Luara Senna se abaixou, ficando na altura do filho. Olhou para ele e respondeu com delicadeza:

— A gente não vai mais voltar, vamos morar aqui, tudo bem? Olha só, aqui seu corpo não dói mais, né? E esses tios e tias não são muito divertidos?

Afinal, Raúl Alves era o verdadeiro pai do menino.

Além disso, ele tinha aquela fonte curativa.

E ali havia tantos outros da mesma espécie.

Por onde olhasse, parecia mais apropriado que o filho ficasse ali.

Pelo menos, por mais de meio ano.

Pepé levantou os olhos e, ao ver as pessoas atrás da mãe balançando o rabo para ele, como se quisessem brincar, ficou pensativo.

Ele mordeu suavemente os lábios:

— E você, mamãe, quer ficar aqui?

Luara Senna assentiu com carinho e sorriu:

— Quero sim. Aqui tem muita gente fofa igual a você, olha só, todos têm orelhas e rabos lindos, igualzinho a você, não é?

Os olhos de Pepé se curvaram, ele assentiu com força e abriu os bracinhos para abraçar Luara Senna:

— Mamãe, mamãe...

Então era isso: a mãe dele gostava das orelhas e do rabo dele.

Os lobisomens atrás deles ficaram eufóricos.

— Ela disse que somos fofos!

— Ela acha nossas orelhas e rabos bonitos. Tem bom gosto!

— Auuuu! Filhote! Fica aqui, venha viver com a gente!

Luara Senna, ouvindo aquilo, apertou ainda mais o filho e sorriu.

Ali, de fato, era um ambiente melhor para o crescimento do menino, muito melhor do que criá-lo sozinha. O filho dela não era uma criança comum, ela não podia mais continuar educando-o como se fosse um humano comum.

Nesse instante, um pouco confusa e um pouco impaciente, ela digitou a resposta:

[O Natã e os outros são ótimos, obrigada por pedir que me ajudem. Não precisa se incomodar.]

Depois do breve contato de ontem, ela achava Raúl Alves bem difícil de lidar — sempre respondendo de forma ríspida, como se tivesse engolido pólvora. Comparado ao Natã e ao resto, não tinha nem como comparar.

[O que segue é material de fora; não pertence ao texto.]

(* ===== verification/ServiceDemo.v ===== *)
(** * A small cluster to run the automation service on

    Two flows that listen to the same event, a clock that ticks by the second, and what
    the service does with them; the witnesses and the counterexamples of [Breaker] and
    [ServiceSafety] are computed here. *)
From S2P Require Export ServiceProps.
From S2P Require Import GoNum FlowDef Value Engine Steps Validate ValidateProps AutoStore AutoStoreProps ServiceSpec ServiceProps.

#[local] Existing Instance ascii_tables.
#[local] Existing Instance ascii_print.
#[local] Existing Instance demo_catalog.

(** 2026-01-01 and [k] seconds. *)
Definition demo_start : Z := 1767225600 * second_ns.
Definition demo_outside (down : nat -> bool) : outside :=
  mkOutside (fun k => demo_start + Z.of_nat k * second_ns) (fun k => "u" +:+ Itoa (Z.of_nat k)) (fun _ _ l => l) down.
Definition never (k : nat) : bool := false.

Lemma demo_walk down : forall A n l, AutoStore.walk (demo_outside down) A n l ≡ₚ l.
Proof. done. Qed.
Lemma demo_clock down : forall k, clock (demo_outside down) k <> zero_time.
Proof. intros k. unfold demo_outside, clock, zero_time, demo_start, second_ns. lia. Qed.
Lemma demo_clock_mono down : forall i j, (i <= j)%nat -> clock (demo_outside down) i <= clock (demo_outside down) j.
Proof. intros i j H. unfold demo_outside, clock, demo_start, second_ns. lia. Qed.

Definition demo_limits : Limits := mkLimits 0 0 0 0 1 1 2 10 (-1) 0 2.
Definition demo_def : Definition_ :=
  mkDefinition 1 (mkTrigger TriggerID TriggerEvent [("event", VStr "disk.full")]) [set_step "s" "x"] [mkEdge TriggerID "s" ""] None None ∅%string.
Definition demo_row (id : string) : AutomationFlow :=
  mkFlow id "c" ("flow " +:+ id) (Some demo_def) 1 true "event" "disk.full" demo_limits "" 0 "" demo_start 0 false "".
Definition demo_version (id : string) : AutomationFlowVersion := mkVersion id "c" 1 (Some demo_def) FlowVersionApproved "" false [] false "" "".
Definition demo_store : store :=
  mkStore (<["a" := demo_row "a"]> (<["b" := demo_row "b"]> ∅)) (<["a#1" := demo_version "a"]> (<["b#1" := demo_version "b"]> ∅))
    (<["a" := mkSchedule "a" "c" "" "" "" None ""]> ∅) ∅ ∅ []%string.
Definition demo_world : world := mkW 0 demo_store ∅ ∅ ∅ [].

Definition demo_performs (down : nat -> bool) (os : list op) : world :=
  performs (demo_outside down) (fun _ => None) 100 (fun x => x) (fun _ => None) (fun _ => ""%string) (fun _ => ""%string) (fun _ => ""%string) "w" os demo_world.

Definition demo_request (f key : string) : StartRequest := mkStart "c" f "event" [] [] key "" "" "" 0 "" false false false None 0 [].
Definition trigger (f key : string) : op := OpStart (demo_request f key).
Definition demo_event (cause : string) : op := OpEvent (mkEvent "c" "disk.full" "pool" "n1" "" cause [] demo_start).

Definition seen (w : world) : list (string * string * string * Z) :=
  map (fun p : string * AutomationRun => (aID p.2, aFlow p.2, status_text (aStatus p.2), ChainDepth p.2)) (map_to_list (runs (db w))).


(** The second trigger waits and the third is dropped. *)
Definition demo_triggers : list op := [demo_event ""; trigger "a" "k"; trigger "a" ""; trigger "a" "k"]%string.
Example demo_triggers_ex : seen (demo_performs never demo_triggers)
  = [("u17", "b", "pending", 0); ("u6", "a", "pending", 0); ("u29", "a", "queued", 0); ("u40", "a", "dropped", 0)]%string.
Proof. vm_compute. reflexivity. Qed.

(** The event that run u6 of flow a causes starts flow b only, one deeper. *)
Definition demo_chain : list op := [demo_event ""; demo_event "u6"]%string.
Example demo_chain_ex : seen (demo_performs never demo_chain)
  = [("u31", "b", "queued", 1); ("u17", "b", "pending", 0); ("u6", "a", "pending", 0)]%string.
Proof. vm_compute. reflexivity. Qed.

(** ** Facts for witnesses *)
Lemma demo_keyed : keyed demo_world.
Proof.
  intros id f H. unfold demo_world, demo_store in H. cbn [db flows] in H.
  repeat (apply lookup_insert_Some in H as [[<- <-]|[_ H]]; [done|]). by rewrite lookup_empty in H.
Qed.

Lemma rows_size p (m : gmap string AutomationRun) : rows p m <= Z.of_nat (size m).
Proof.
  unfold rows, tally. pose proof (filter_length_le p (map_to_list m).*2) as H.
  rewrite length_fmap, length_map_to_list in H. lia.
Qed.

Lemma room_small c f (m m' : gmap string AutomationRun) : Z.of_nat (size m') <= 500 -> room c f m m'.
Proof. intros H id r _ _ _. pose proof (rows_size (newer_than c f (aCreatedAt r)) m'). lia. Qed.
Lemma spares_promote_loop limit q : forall active promoted, spares (promote_loop O limit active promoted q).
Proof.
  induction q as [|r q IH]; intros active promoted; cbn [promote_loop]; [spares|]. case_decide; [spares|].
  apply spares_bind; [apply spares_attempt, spares_update|]. intros [u|]; apply IH.
Qed.
Lemma spares_promote c f : spares (promote O c f).
Proof.
  apply spares_bind; [apply spares_attempt, spares_reads|]. intros [[flow|]|]; [|spares..].
  apply spares_bind; [apply spares_attempt, spares_reads|]. intros [rs|]; [|spares].
  apply spares_bind; [apply spares_promote_loop|]. spares.
Qed.

(** ** The exact effect on the row, when the store answers *)
Context (answers : forall k, fails O k = false).

(** The database's unique index on a cluster's names. *)
Definition unique_names (w : world) : Prop := forall i j f g,
  flows (db w) !! i = Some f -> flows (db w) !! j = Some g -> fCluster f = fCluster g -> fName f = fName g -> i = j.

(** The row of flow [f] became [flow'], and nothing else of flows. *)
Definition rewritten (f : string) (flow' : AutomationFlow) (w w' : world) : Prop := flows (db w') = <[f := flow']> (flows (db w)).

Lemma rewritten_same f flow w : flows (db w) !! f = Some flow -> rewritten f flow w w.
Proof using Type. intros H. unfold rewritten. by rewrite insert_id. Qed.

Lemma name_free w f flow flow' : keyed w -> unique_names w -> flows (db w) !! f = Some flow ->
  fID flow' = f -> fCluster flow' = fCluster flow -> fName flow' = fName flow -> name_taken flow' (db w) = false.
Proof using Type.
  intros Hk Hu Hf E1 E2 E3. unfold name_taken. destruct (existsb _ _) eqn:E; [|done]. exfalso. apply existsb_exists in E as (g & Hin & Hg).
  apply list_elem_of_In, list_elem_of_fmap in Hin as ([id g'] & -> & Hin). apply elem_of_map_to_list in Hin. cbn [snd] in Hg.
  rewrite !andb_true_iff, !bool_decide_eq_true in Hg. destruct Hg as [[H1 H2] H3]. apply H1. rewrite (Hk id g' Hin), E1. apply (Hu id f g' flow); [done|done|congruence|congruence].
Qed.
Lemma perform_calm T c f name l o w : T f = Some (name, l) -> name.2 = c -> good T w -> (forall k, fails O k = false) ->
  has_room c f w o -> calm c f l (runs (db w)) -> calm c f l (runs (db (perform o w).2)).
Proof.
  intros HT Hname Hg Hno Hroom Hc. set (others := fun r => negb (live_of c f r)).
  assert (forall r r', birth r' = birth r -> others r' = others r) as Hb by (intros r r' Hb; unfold others; by rewrite (live_birth c f r r')).
  assert (served O T others anything w (perform o w).2 -> calm c f l (runs (db (perform o w).2))) as Hothers.
  { intros [_ Hs]. apply (srvs_calm (clock O) T others anything c f name l HT (abs w) (abs (perform o w).2)); [|done|apply Hg|done|done]. intros r Hr. unfold others. by rewrite Hr. }
  destruct (target o) as [id|] eqn:Ht; cycle 1.
  { apply Hothers. apply perform_served; try done. by rewrite Ht. }
  destruct (runs (db w) !! id) as [r|] eqn:Er; [destruct (live_of c f r) eqn:El|]; cycle 1.
  { apply Hothers. apply perform_served; try done. rewrite Ht. intros id' [= <-] r' Hr'. rewrite Er in Hr'. injection Hr' as <-. unfold others. by rewrite El. }
  { apply Hothers. apply perform_served; try done. rewrite Ht. intros id' [= <-] r' Hr'. by rewrite Er in Hr'. }
  apply live_of_spec in El as (Ec & Ef & Ed).
  destruct (perform_ends O LoadLocation cronFuel redactText jsonLen digest message_text error_text Owner walk_perm clock_real T (fun _ => true) anything ltac:(done) o id w Hg Ht (freeing_all _ _))
    as (Hs & Hends & _).
  destruct (Hends r Er) as [_ [Hsame|Hrest]].
  - destruct (Hsame c f) as [E1 E2]. unfold calm in *. by rewrite E1, E2.
  - destruct (Hrest Ed) as (w1 & w2 & [_ H1] & Hset & [_ H2] & [_ H3] & Hss). rewrite Ec, Ef in Hset.
    assert (visible c f (runs (db w1))) as Hv1.
    { apply (room_visible (clock O) T (fun _ => true) anything (abs w) (abs w1) (abs (perform o w).2)); [apply Hg|done|by etransitivity|done]. }
    destruct (Hss c f) as [E1 E2]. unfold calm. rewrite E1, E2. destruct (Hset (name, l) HT Hname Hno Hv1) as [?|?]; [by right|by left].
Qed.

Lemma performs_keep T (P : world -> Prop) (Q : world -> op -> Prop) os w :
  (forall o w, good T w -> Q w o -> P w -> P (perform o w).2) -> good T w -> throughout Q os w -> P w -> P (performs os w).
Proof.
  intros Hstep. revert w. induction os as [|o os IH]; intros w Hg; [done|]. intros [Ho Hos] Hp. cbn [Service.performs].
  apply IH; [apply (perform_anything T o w Hg)|done|by apply Hstep].
Qed.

Ou seja, assim como entre humanos, nem todo lobo é fácil de conviver.

Só de ler a mensagem, ela já imaginava a cara impaciente dele.

Mesmo se não tivesse o Natã e os outros, ela preferia chamar uma empresa de mudança do que pedir ajuda ao Raúl Alves.

Ninguém queria aturar mau humor de lobo. Decidir morar ali era só pelo filho, afinal.

Demorou um bom tempo para receber a resposta dele:

[Heh, faz como quiser.]

Como assim?

Esse cara — ou melhor, esse lobo — não conseguia mesmo falar direito?

Ela não quis incomodá-lo, e mesmo assim ele ficou emburrado?